Reseña por Marc Mariñas para El Mundo de Tulsa

La cantante y performer Rocío Guzmán y el guitarrista José Torres presentan su primer disco conjunto, un EP de título “La virtud en el aire” (autoeditado, 2018), publicado el pasado mes de febrero. Cuatro recomposiciones de piezas de la música clásica, producidas, grabadas y mezcladas por José Torres Vicente en El Cuartito (Sevilla), y masterizadas por Juan García Álvarez en Valenzo Studios (Ciudad de México).

Cuatro joyas del pasado, cantadas y arregladas con la sensibilidad actual por la voz de la jienense y las guitarras, percusiones, programaciones y voces de José Torres Vicente. Piezas del Barroco, el Renacimiento y la música secular de los siglos XII y XIII, obra de Carlo Milanuzzi / Claudio Monteverdi (“Dolce tormento”), Robert Johnson (“White lily”), John Dowland (“Flow my tears”) y Beatriz de Día (“A chantar m’er”), fusionadas con la música popular.
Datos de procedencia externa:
(* ===== verification/Remote.v ===== *)
(** * Remote: handlers, routing, the message registry and the server loop

    src/remote/handler.rs, src/remote/registry.rs, src/remote/server.rs and
    src/remote/addr.rs. A handler is a function of an envelope that runs
    against the state behind the local addresses, here of any type [S]: an
    actor behind an address is what [ActorRef] promises of it. *)

From S2P Require Import Prelude Tokio Supervisor Runtime Wire.

(** ** What a handler knows of an actor

    [send] gives the reply of the actor or the error of [Addr::send]; [do_send]
    the outcome of [Addr::do_send]. *)
Class ActorRef (S M R : Type) := {
  addr_send : M -> S -> S * Result R MailboxError;
  addr_do_send : M -> S -> S * Result unit MailboxError;
}.

(** An actor that takes its messages one after the other and never panics:
    Bridge.v derives this from the runtime for such an actor. *)
Definition pure_actor {S M R} (h : M -> S -> S * R) : ActorRef S M R := {|
  addr_send := fun m s => let '(s, r) := h m s in (s, Ok r);
  addr_do_send := fun m s => (fst (h m s), Ok tt);
|}.

(** [EnvelopeHandler]. *)
Abbreviation EnvelopeHandler S := (Envelope -> S -> S * option Envelope).

Section Handler.
Context {S : Type}.

(** ** src/remote/handler.rs *)

(** [make_handler]; [.ok()?] leaves the handler without a response. *)
Definition make_handler {M R} `{!RemoteMessage M, !RemoteMessage R} (addr : ActorRef S M R)
    (node_id : string) : EnvelopeHandler S :=
  fun envelope s =>
    match result_ok (msg_decode (payload envelope)) with
    | None => (s, None)
    | Some msg =>
        let '(s, reply) := addr_send msg s in
        match result_ok reply with
        | None => (s, None)
        | Some result =>
            match msg_encode result with
            | None => (s, None)
            | Some buf =>
                (s, Some (mkEnvelope (type_id R) buf (correlation_id envelope) node_id
                            (sender_node envelope) true))
            end
        end
    end.

Definition make_tell_handler {M R} `{!RemoteMessage M} (addr : ActorRef S M R) : EnvelopeHandler S :=
  fun envelope s =>
    match msg_decode (payload envelope) with
    | Ok msg => (fst (addr_do_send msg s), None)
    | Err _ => (s, None)
    end.

Record LocalNode := mkLocalNode { ln_id : string }.

Definition LocalNode_handler {M R} `{!RemoteMessage M, !RemoteMessage R} (n : LocalNode)
    (addr : ActorRef S M R) : EnvelopeHandler S := make_handler addr (ln_id n).
Definition LocalNode_tell_handler {M R} `{!RemoteMessage M} (n : LocalNode) (addr : ActorRef S M R)
  : EnvelopeHandler S := make_tell_handler addr.

Record MessageRouter := mkRouter {
  handlers : gmap string (EnvelopeHandler S);
  default_handler : option (EnvelopeHandler S);
}.

Definition MessageRouter_new : MessageRouter := mkRouter ∅ None.
Definition route_type (ty : string) (h : EnvelopeHandler S) (r : MessageRouter) : MessageRouter :=
  mkRouter (<[ty := h]> (handlers r)) (default_handler r).
Definition route (M : Type) `{!RemoteMessage M} (h : EnvelopeHandler S) (r : MessageRouter)
  : MessageRouter := route_type (type_id M) h r.
Definition router_default (h : EnvelopeHandler S) (r : MessageRouter) : MessageRouter :=
  mkRouter (handlers r) (Some h).

Definition build (r : MessageRouter) : EnvelopeHandler S :=
  fun envelope s =>
    match handlers r !! message_type envelope with
    | Some handler => handler envelope s
    | None =>
        match default_handler r with
        | Some handler => handler envelope s
        | None => (s, None)
        end
    end.

(** ** src/remote/server.rs *)

(** The loop of a connection: what [conn.recv()] gives in turn, and whether
    each [conn.send] succeeds. The result is what was sent. *)
Fixpoint serve_connection (handler : EnvelopeHandler S)
    (incoming : list (Result Envelope TransportError)) (sends : list bool) (s : S)
  : S * list Envelope :=
  match incoming with
  | Ok envelope :: incoming =>
      let '(s, r) := handler envelope s in
      match r with
      | None => serve_connection handler incoming sends s
      | Some response =>
          match sends with
          | false :: _ => (s, [])                                       (** [break] *)
          | true :: sends =>
              let '(s, out) := serve_connection handler incoming sends s in (s, response :: out)
          | [] =>
              let '(s, out) := serve_connection handler incoming [] s in (s, response :: out)
          end
      end
  | _ => (s, [])
  end.

End Handler.

(** ** src/remote/registry.rs *)

Section Registry.

(** [Box<dyn Any>]: any type of decoded messages. *)
Context {A : Type}.

Abbreviation DeserializeFn := (bytes -> Result A DecodeError).

(** The static [REGISTRY]: nothing until the first registration. *)
Abbreviation REGISTRY := (option (gmap string DeserializeFn)).

Definition register_message {M} `{!RemoteMessage M} (box : M -> A) (registry : REGISTRY) : REGISTRY :=
  let map := default ∅ registry in
  Some (<[type_id M := fun bs => (let? msg := msg_decode bs in Ok (box msg))%rust]> map).

Definition deserialize_payload (ty : string) (payload : bytes) (registry : REGISTRY)
  : Result A DecodeError :=
  (let? map := ok_or registry (mkDecodeError "No messages registered") in
   let? deserialize_fn := ok_or (map !! ty) (mkDecodeError "Unknown message type") in
   deserialize_fn payload)%rust.

End Registry.

(** ** src/remote/addr.rs *)

(** [next_correlation_id]: the counter wraps around. *)
Definition next_correlation_id (counter : Z) : Z * Z := (u64_wrap (counter + 1), counter).

Record RemoteAddr := mkRemoteAddr { ra_node : string; ra_actor_name : string; ra_local_node : string }.

Definition RemoteAddr_new (local_node remote_node actor_name : string) : RemoteAddr :=
  mkRemoteAddr remote_node actor_name local_node.

Definition LocalNode_remote_addr (n : LocalNode) (remote_node actor_name : string) : RemoteAddr :=
  RemoteAddr_new (ln_id n) remote_node actor_name.

(** The envelope of [RemoteAddr::do_send] and [RemoteAddr::send], handed to the client. *)
Definition RemoteAddr_envelope {M} `{!RemoteMessage M} (a : RemoteAddr) (msg : M) (counter : Z)
  : Z * option Envelope :=
  let '(counter, cid) := next_correlation_id counter in
  (counter, Envelope_from_message msg cid (ra_local_node a) (ra_actor_name a)).

(** ** Properties *)

Section Properties.
Context {S : Type}.

(** A request-response handler answers a request that decodes with the
    actor's reply: it delivers the decoded message to the actor, and the
    response carries the reply, the correlation id of the request, the node as
    sender and the requesting node as target. *)
Theorem make_handler_answers {M R} `{!RemoteMessage M, !RemoteMessageLaws M, !RemoteMessage R, !RemoteMessageLaws R}
    (addr : ActorRef S M R) node (msg : M) cid sender target env (s s' : S) (result : R) :
  Envelope_from_message msg cid sender target = Some env ->
  addr_send msg s = (s', Ok result) ->
  exists resp, make_handler addr node env s = (s', Some resp) /\
    msg_decode (payload resp) = Ok result /\ message_type resp = type_id R /\
    correlation_id resp = cid /\ is_response resp = true /\
    sender_node resp = node /\ target_actor resp = sender.
Proof.
  intros Henv Hsend. unfold Envelope_from_message in Henv.
  destruct (msg_round_trip msg) as (bs & Henc & Hdec). rewrite Henc in Henv. simplify_eq.
  destruct (msg_round_trip result) as (bs' & Henc' & Hdec').
  unfold make_handler. simpl. rewrite Hdec. simpl. rewrite Hsend. simpl. rewrite Henc'.
  eexists. split; [done|]. by simpl.
Qed.

(** A payload that does not decode is not delivered: either kind of
    handler leaves the actor alone and sends no response. *)
Theorem handlers_drop_garbage {M R} `{!RemoteMessage M, !RemoteMessage R}
    (addr : ActorRef S M R) node env (s : S) e :
  msg_decode (M := M) (payload env) = Err e ->
  make_handler addr node env s = (s, None) /\ make_tell_handler addr env s = (s, None).
Proof. intros H. unfold make_handler, make_tell_handler. by rewrite H. Qed.

(** The handler a sequence of [route_type] calls leaves for a type: the last one. *)
Definition last_route (routes : list (string * EnvelopeHandler S)) (ty : string)
  : option (EnvelopeHandler S) :=
  snd <$> last (filter (fun r => fst r = ty) routes).

Definition route_all (routes : list (string * EnvelopeHandler S)) (r : MessageRouter) : MessageRouter :=
  foldl (fun r '(ty, h) => route_type ty h r) r routes.

Lemma route_all_lookup routes r ty :
  handlers (route_all routes r) !! ty =
    match last_route routes ty with Some h => Some h | None => handlers r !! ty end /\
  default_handler (route_all routes r) = default_handler r.
Proof.
  unfold route_all, last_route. revert r. induction routes as [|[ty' h] routes IH]; intros r; simpl; [done|].
  destruct (IH (route_type ty' h r)) as [-> ->]. split; [|done]. rewrite filter_cons. simpl.
  destruct (decide (ty' = ty)) as [->|Hne]; simpl.
  - destruct (filter (fun r0 => r0.1 = ty) routes) as [|x l] eqn:Hf; simpl.
    + by rewrite lookup_insert_eq.
    + change (last ((ty, h) :: x :: l)) with (last (x :: l)).
      destruct (last (x :: l)) as [y|] eqn:Hl; [done|]. by apply last_None in Hl.
  - destruct (snd <$> last _); [done|]. by rewrite lookup_insert_ne.
Qed.

(** A built router sends each envelope to the handler registered last for
    its message type, to the default handler when there is none, and drops it
    when there is no default either. *)
Theorem router_dispatches routes dflt env (s : S) :
  build (route_all routes (from_option (fun h => router_default h MessageRouter_new) MessageRouter_new dflt)) env s =
  match last_route routes (message_type env), dflt with
  | Some h, _ => h env s
  | None, Some h => h env s
  | None, None => (s, None)
  end.
Proof.
  unfold build. destruct (route_all_lookup routes
    (from_option (fun h => router_default h MessageRouter_new) MessageRouter_new dflt) (message_type env))
    as [-> ->].
  destruct (last_route routes (message_type env)); [done|]. by destruct dflt.
Qed.

(** The responses a handler makes to a sequence of envelopes. *)
Fixpoint answers (handler : EnvelopeHandler S) (envs : list Envelope) (s : S) : S * list Envelope :=
  match envs with
  | [] => (s, [])
  | e :: envs =>
      let '(s, r) := handler e s in
      let '(s, out) := answers handler envs s in (s, option_list r ++ out)
  end.

(** While the connection holds, the server answers the envelopes of a
    connection in order, each by what the handler returns for it in the state
    the previous ones left, and stops at the first error of the connection. *)
Theorem server_answers_in_order handler envs err rest (s : S) :
  serve_connection handler ((Ok <$> envs) ++ Err err :: rest) [] s = answers handler envs s.
Proof.
  revert s. induction envs as [|e envs IH]; intros s; simpl; [done|].
  destruct (handler e s) as [s' [r|]]; simpl; rewrite IH; by destruct (answers handler envs s').
Qed.

End Properties.

Section RegistryProperties.
Context {A : Type}.

(** The message registry: a registered type deserializes what its
    [encode] wrote to that message, whatever is registered around it under
    other names, and a type that was never registered is an error. *)
Theorem registered_message_deserializes {M N} `{!RemoteMessage M, !RemoteMessageLaws M, !RemoteMessage N}
    (box : M -> A) (box' : N -> A) (msg : M) bs registry ty :
  msg_encode msg = Some bs -> type_id N <> type_id M -> ty <> type_id M ->
  deserialize_payload (type_id M) bs (register_message box' (register_message box registry)) = Ok (box msg) /\
  deserialize_payload ty bs (register_message box registry) =
    match registry with
    | Some map => deserialize_payload ty bs (Some map)
    | None => Err (mkDecodeError "Unknown message type")
    end.
Proof.
  intros Henc HN Hty. destruct (msg_round_trip msg) as (bs' & Henc' & Hdec). simplify_eq.
  unfold deserialize_payload, register_message. simpl. split.
  - rewrite lookup_insert_ne by done. rewrite lookup_insert_eq. simpl. by rewrite Hdec.
  - rewrite lookup_insert_ne by done. by destruct registry.
Qed.

End RegistryProperties.

(** ** Witnesses *)

Section Witnesses.
Import RefProst.

#[local] Instance string_message : RemoteMessage string := ref_message string "text".
#[local] Instance string_message_laws : RemoteMessageLaws string := ref_message_laws string "text".
#[local] Instance nat_message : RemoteMessage nat := ref_message nat "number".
#[local] Instance nat_message_laws : RemoteMessageLaws nat := ref_message_laws nat "number".

(** An actor that counts the messages it gets. *)
Definition counting : ActorRef nat string nat := pure_actor (fun _ n => (S n, S n)).
Definition ask : Envelope := default hello (Envelope_from_message "hi" 7 "node-2" "counter").

Lemma make_handler_answers_witness :
  exists resp, make_handler counting "node-1" ask 4 = (5, Some resp) /\
    msg_decode (payload resp) = Ok 5 /\ message_type resp = type_id nat /\
    correlation_id resp = 7%Z /\ is_response resp = true /\
    sender_node resp = "node-1" /\ target_actor resp = "node-2".
Proof.
  apply (make_handler_answers counting "node-1" "hi" 7 "node-2" "counter" ask 4 5 5); vm_compute; reflexivity.
Defined.

#[local] Instance pair_message : RemoteMessage (string * nat) := ref_message (string * nat) "pair".

(** A payload that is not the encoding of a pair. *)
Definition garbage : Envelope := mkEnvelope "pair" [0; 0]%Z 7 "node-2" "counter" false.
Definition counting_pairs : ActorRef nat (string * nat) nat := pure_actor (fun _ n => (S n, S n)).

Lemma handlers_drop_garbage_witness :
  make_handler counting_pairs "node-1" garbage 4 = (4, None) /\ make_tell_handler counting_pairs garbage 4 = (4, None).
Proof.
  apply (handlers_drop_garbage counting_pairs "node-1" garbage 4 (mkDecodeError "invalid")).
  vm_compute. reflexivity.
Defined.

Lemma registered_message_deserializes_witness :
  deserialize_payload (type_id string) (default [] (msg_encode "hi"))
    (register_message (A := string + nat) inr (register_message inl None)) = Ok (inl "hi") /\
  deserialize_payload "other" (default [] (msg_encode "hi")) (register_message (A := string + nat) inl None) =
    Err (mkDecodeError "Unknown message type").
Proof.
  apply (registered_message_deserializes (A := string + nat) (M := string) (N := nat) inl inr "hi"
    (default [] (msg_encode "hi")) None "other").
  - reflexivity.
  - discriminate.
  - discriminate.
Defined.

End Witnesses.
Cuatro composiciones que nos permiten disfrutar de las grandes inquietudes artísticas del guitarrista ilicitano, un profesor titulado en flamenco en el Conservatorio Superior De Música de Córdoba, abierto a diferentes sonidos.

Paradigma de la evolución de la música a lo largo de los siglos, única manera de sobrevivir de cualquier género, “La virtud en el aire” conserva el legado de la música barroca. La sensibilidad y el espíritu de la música de esta época, muy presentes todavía en la música popular y la música de vanguardia actual, siguen en “La virtud en el aire” intactos. Así, “Dolce tormento” sigue apelando a los sentimientos más vivos y produciendo emociones extremas.

White lily“, composición para barítono y laúd escrita para la obra teatral “La mujer silenciosa: El demonio es un asno”, de Ben Jonson, sigue expresando en la voz de Rocío y la guitarra de José la misma sensación de respeto y adoración de la original. Y el oyente es atraído por las dos primeras líneas: “¿Has visto crecer el lirio blanco / Antes de que las manos groseras lo hayan tocado?”. Tampoco falta un modo evocador en la parte más sensual de la letra.

Flow my tears“, una composición que pertenece al segundo libro para laúd de 1600, del laudista John Dowland, ha sido también renovada, sin perder ni un ápice de su melancolía y belleza. Quien no conozca la obra de Dowland se acercará a ella si escucha el disco “Songs from the Labyrinth”, donde el cantante británico Sting arregló bastante material del compositor renacentista. “Flow my tears” ha sonado también anteriormente interpretada por Hespèrion XXI, la agrupación de Jordi Savall.

Finalmente, la canción en occitano “A chantar m’er de so qu’eu no volria” de Beatriz de Día, la única pieza trovadoresca de autoría femenina cuya música sobrevive intacta, aún respira arrebatadora, pasional y trágica, con la voz original de la trobairitz sonando gracias a las programaciones.

Rocío Guzmán y José Torres pasan en “La virtud en el aire” una prueba clave para la música vocal de cualquier tipo. Y conocedores de lo que están cantando, y con respeto absoluto, conducen al oyente hacia las raíces de su propia cultura. Todo un ejercicio de admiración y estudio, producido por ambos artistas en colaboración con Gestora de Nuevos Proyectos Culturales.